Pâte fementée.
Kalte Stückgare (ich liebe Bäckerbegriffe. “Gar, du Stück!”). Fürs Frühstück mit backfrischem Brot die dramaturgisch perfekte Führung, weil die Baguettes am Backtag direkt in den Ofen gehen, nachdem die Teiglinge über Nacht im Kühlschrank geruht haben. Danke einmal mehr an Lutz und Manfred Schellin für die Grundlagen des Baguettebackens im Oktober in der Kochbar Berlin :-) Et oui, je les aime bien cuites.
Der Fragebogen der Bildungstrinker
Bei Mek gefunden, dieser Fragebogen. Ui, den beantworte ich jetzt auch mal. Und Dir lieber Mek, danke für das Kompliment hier in Deinen Antworten versteckt. Meine Antworten seien dann auch zuerst mal Dir gewidmet – und dann dem Rest der elektrischen Leserschaft. Chin!
- Was ist dein liebster Drink?
- Ich habe keinen “Immer-Drink”. Im großen und ganzen mag ich es durchaus gern hochprozentig aber nicht (immer) so, dass der Alkohol einen wie ein ganz linker Haken in den Clubsessel haut.
- Ich mag es fruchtig, aber nicht die prollige Süße von Strandbar-Mai-Tais und Club-Schlüpferstürmern, die der Sohn Sex on the bitch ausspricht.
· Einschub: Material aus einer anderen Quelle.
(* ===== verification/Prelude.v ===== *)
(** * xynet: a verification of the coroutine network library

    xynet is a C++20 header library for networking on Linux: sockets whose operations are
    awaited by coroutines and carried out by io_uring, with buffers, an HTTP parser, the
    WebSocket protocol, and the coroutine types all of it needs. The library is
    [src/include/xynet]; [src/example] has servers built with it. This development models the
    library, and the examples that compose it, as executable definitions written after the
    code, function by function, and proves what they do. Paths below are relative to
    [src/include/xynet] unless they begin with [src].

    ** The program and how its parts interact

    A coroutine awaits an operation of a socket. The operation ([detail/async_operation.h])
    puts an entry into the submission queue of the event loop's ring ([io_service.h]); the
    loop collects completions, stores their values in the operations and calls their
    callbacks, which submit again or resume the coroutine. Other threads hand operations to
    the loop through a queue under a mutex and wake it by an event descriptor. A coroutine is
    a [task], started when it is awaited; [when_all] awaits several, [sync_wait] runs one from
    a thread, [async_scope] counts those that nobody awaits. What is received is parsed by the
    HTTP parser or the WebSocket frame parser, which both go on where they stopped when more
    bytes arrive. The servers put these together: they accept, spawn a client for each
    connection, and join them.

    ** The files, in the order of their dependencies

    - [Prelude]: machine integers ([wrap], [schar], [to_int]), searching in lists, sums of
      errors and undefined behaviour ([outcome]: [Ret], [Err], [Ub]) and the state monad over
      it ([stateful]), with the tactics and hints the files share.
    - [WsFrame], [WsMask]: [http/websocket_frame_header.h], [http/websocket_frame_mask.h].
    - [Pico], [PicoLoops], [PicoStable], [PicoGrammar], [PicoHeaders], [PicoRequest],
      [PicoResume], [PicoResponse]: [http/picohttpparser.h], the message parser. [Pico] is the
      code; [PicoLoops] gives its loops in closed form; [PicoStable] is the interface that the
      proofs about a growing buffer go through; [PicoGrammar] is the specification, a grammar
      of messages; the others prove the parser correct for it.
    - [Chunked]: [phr_decode_chunked] of the same file, and its specification, an automaton.
    - [HttpParser]: [http/http_parser.h]. [Base64], [WsHandshake]:
      [http/websocket_request_handler.h].
    - [WsServer]: [src/example/include/common/websocket.h], [websocket_echo.cpp] and
      [websocket_discard.cpp] of [src/example/websocket].
    - [ModuleList]: [detail/module_list.h], [detail/file_descriptor_traits.h], the
      metafunctions of [file_descriptor.h], [socket/socket.h].
    - [AwaitableTraits]: what a type gives when it is awaited: [coroutine/awaitable_traits.h],
      [coroutine/is_awaitable.h] and the metafunctions beside them.
    - [Buffer]: [buffer.h]. [StreamBuffer]: [stream_buffer.h].
    - [Errors]: [detail/error_code.h], [detail/sync_operation.h], [detail/throw_or_return.h].
      [Address]: [socket/impl/address.h], [detail/endian.h]. [Descriptor]:
      [file_descriptor.h] and the synchronous operations of [socket/impl]
      ([socket_init.h], [bind.h], [listen.h], [shutdown.h], [setsockopt.h]), on the interface
      [Os] of the operating system.
    - [AsyncOp]: [async_operation_base.h], [detail/async_operation.h],
      [detail/timeout_storage.h], with the class [Operation] that the operations implement:
      [Transfer] ([socket/impl/recv_all.h], [send_all.h]) and [Lifecycle] ([connect.h],
      [accept.h], [close.h]).
    - [Stream]: two programs at the ends of a connection, on the interface that the socket
      operations are proved to have, with kernel buffers of any sizes, which a writer can
      fill. [Simple]: [echo.cpp], [discard.cpp], [daytime.cpp],
      [chargen.cpp] and [time.cpp] of [src/example/simple]. [Pingpong]:
      [src/example/pingpong], a session of the client with one of the server; [PingpongRun]: the
      client's sessions with their timer and scope.
    - [IoService]: [io_service.h]. [ThreadService]: its variable for the service of a thread.
      [Delivery]: an [Operation] on this loop.
    - [Config]: [coroutine/config.h]. [Memory]: [std::atomic] with memory orders, as messages
      that carry views. It is what [LatchOrders], [EventOrders] and [WaitOrders] are about,
      which have the steps of [Latch], [Event] and [SyncWait] again, with the memory orders of
      the code, and [TaskFallback], the branches of [task.h] that [Config] does not select.
    - [Event]: [coroutine/single_consumer_async_auto_reset_event.h]. [Promise]: how a
      coroutine leaves its result, an interface that the promises of [task], [when_all_task]
      and [sync_wait_task] implement, each for values, [void] and, for [task], references;
      the three are proved for every implementation. [SyncWait]:
      [coroutine/sync_wait.h] with its event and task. [Fmap]: [coroutine/fmap.h]. [Latch]:
      [coroutine/detail/when_all_counter.h] and [coroutine/async_scope.h] as instances of one
      interface. [WhenAll]: [coroutine/when_all.h] and what it is made of. [Task]:
      [coroutine/task.h]. [Frames]: who owns the frames of coroutines, in [task.h],
      [detail/when_all_task.h] and [detail/sync_wait_task.h]. [ScopeExit]:
      [coroutine/on_scope_exit.h], [detail/scope_guard.h].
    - [EchoRevised]: [src/example/simple/echo_revised.cpp]. [Server]:
      [src/example/include/common/server.h]. [Chat]: [src/example/chat/chat_server.cpp], of
      which [ChatServer] composes the room and any number of sessions. [WsChat]:
      [src/example/websocket/websocket_chat.cpp]. [Ttcp]: [src/example/ttcp].
    - [UnitTests]: the cases of [src/test] that need no kernel, on the models.

    A class is a Record, its member functions are functions on it with the names of the code;
    an enumeration is an Inductive type; a template argument is an argument. A [const char*]
    is a position in a list of bytes; reading outside is [Ub]. Threads, the kernel and
    coroutines are step relations whose steps are the atomic operations of the code.

    ** What the theorems show

    - The message parser accepts exactly the texts of the grammar and describes their parts
      ([phr_parse_request_iff], [phr_parse_response_iff]); on any input its verdict is defined
      and final ([phr_parse_request_verdict]); parsing again with [last_len] changes nothing
      ([phr_parse_request_last_len]). The object around it is right on whole requests
      ([http_parser_fresh]) and wrong on most that come in pieces ([http_parser_resume]).
    - The chunked decoder refines the automaton ([phr_decode_chunked_feed]), decodes what an
      encoder writes, and can be resumed at any byte ([phr_decode_chunked_roundtrip]).
    - WebSocket frames: [frame_header_roundtrip], [builder_layout], [parse_split]; the
      handshake: [handshake], [base64_encode_correct]; the composed servers: [echo_server],
      [ws_chat_client].
    - Buffers: [commit_drop]; the stream buffer is a queue: [run_queue], but for numbers of
      bytes that leave the address space, [consume_wraps]. [time_overrun]: what
      becomes of a span whose number of elements was meant as a number of bytes.
    - Descriptors are closed as often as they are obtained, but for the faults of the code,
      which the theorem counts ([descriptors_balanced]): [init_failure_double_close],
      [accept_ownership] and [close_effect] say which operations keep or lose the balance.
    - [recv_all], [send_all]: what is transferred, for any portions the kernel transfers.
    - The loop: [no_lost_wakeup], [executed_in_order], [loop_round], [thread_service];
      [operation_delivery] connects it with the operations: what is proved of an operation and
      the completions it is given holds of the operation on the loop, among others.
    - Coroutines, in every interleaving: [latch_exactly_once], [when_all_correct],
      [task_correct], [task_fallback], [auto_reset_event], [manual_reset_event],
      [sync_wait_correct]; frames are owned by one object each: [frames_correct]; scope
      guards: [scope_exit]; types: [module_types], [awaitable_types].
    - Memory orders: the latches and the auto-reset event do what they do when they are
      sequentially consistent, and who goes on sees what was written before
      ([latch_visibility], [event_visibility]); [wait_visibility] for the manual-reset event.
      Two reads are not ordered by what the code names: that of the handle in [set], and that
      of the result behind a [wait] that ends with [EAGAIN].
    - The servers: [acceptor_correct], [start_server_never_ends], [chat_reader],
      [chat_room_deliveries], [chat_session_correct], [chat_server_correct], [echo_correct],
      [echo_revised_correct]; a client with its server: [ttcp_correct], [pingpong_correct] -
      which of the two ends a session has, success or deadlock, and for which sizes of its
      buffers - and [pingpong_run_correct].

    Where the code does something other than it means to, the theorem says what it does.

    ** Fuel and bounds

    Loops of the parser recurse on the memory from the pointer on; [headers_loop] recurses on
    the room left in the array of headers, which each turn uses. [decode_loop] and
    [parse_loop], of the frame parser, have one more turn than there are bytes;
    [decode_loop_sim] and [parse_terminates] show that it is enough. Loops
    that wait for data receive at least one byte a turn into a buffer of 1024. [run_writer]
    has two turns: one that finds the event set, and one that does not. [eval] of [Task] and
    the server loops, which do not end, take fuel as an argument, and their theorems hold for
    all that is enough. Sizes are integers of their width, with [wrap] where the code computes
    modulo a power of two; theorems state the bounds under which they are about, such as
    2^31 bytes for a transfer, whose count is an [int]. The number of bytes that the clients
    of [Pingpong] count is in a [double], which is exact to 2^53; [double_round] says what
    becomes of it beyond.

    ** What is assumed

    Code that is not in the repository is a parameter: SHA1 of OpenSSL, of which only that a
    digest has 20 bytes is used; [inet_pton]; the system calls, with the laws of POSIX as the
    class [OsLaws], which [table_laws] shows can hold; the kernel's part in an operation;
    where a vector is allocated ([Allocator], [two_places_law]). The ring is what its manual says; the futex may wake without a cause and fail, as its manual
    says. Steps of [Latch], [Event], [SyncWait] and [IoService] are sequentially consistent:
    for the first two [LatchOrders] and [EventOrders] prove that this is no restriction,
    [WaitOrders] has the third with loads of any age, and [io_service.h] names no weaker
    order. The library is compiled as its build does: without
    SSE4.2, with symmetric transfer, [char] signed.

    ** What is not modelled

    [file] does not compile at this commit: it includes a header that does not exist and uses
    an earlier interface of [async_operation]; [socket/impl/splice.h] is commented out of
    [socket/socket.h] and uses the same interface; [src/example/file_transfer] needs [file].
    The [main] functions, printing and the tests of sockets are left out. Of the event loop,
    failures of its constructor are left out, which the code ignores. Stores to an atomic
    object are put at the end of its modification order; only the manual-reset event has
    stores, and nothing in the repository calls its [reset]. That the kernel cancels an
    operation whose link timeout has expired is no rule of the model: it completes the entries
    of both in any order and with any result. *)

From Stdlib Require Export ZArith Lia.
From stdpp Require Export base tactics option list numbers.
So mag ich den Gimlet, gebe Gin und Lime Juice aber immer noch einen Dash frisch gepresster Limette bei. Ich ziehe den Gin Fizz dem Collins vor und Gin Tonic mit Tanqueray liebe ich mit Limette, mit Hendrick’s dagegen mit Gurke. Mit 12 Monkeys und Alexander von Eisenhart Rothe’s Ibiza-Gin trinke ich den Gin Tonic am liebsten ohne Tonic. Mit meiner Frau trinke ich gern Negronis, denn wir lieben auch Campari.
- Ansonsten geht nichts über ein eiskaltes herbes Pils oder ein blondes Leffe, wenn ich richtig durstig bin. Oder eine große Flasche Wasser in einem Zug unter mediterraner Sonne. Ja, es ist wohl das: mein liebster Drink ist immer der, den ich durstig trinke.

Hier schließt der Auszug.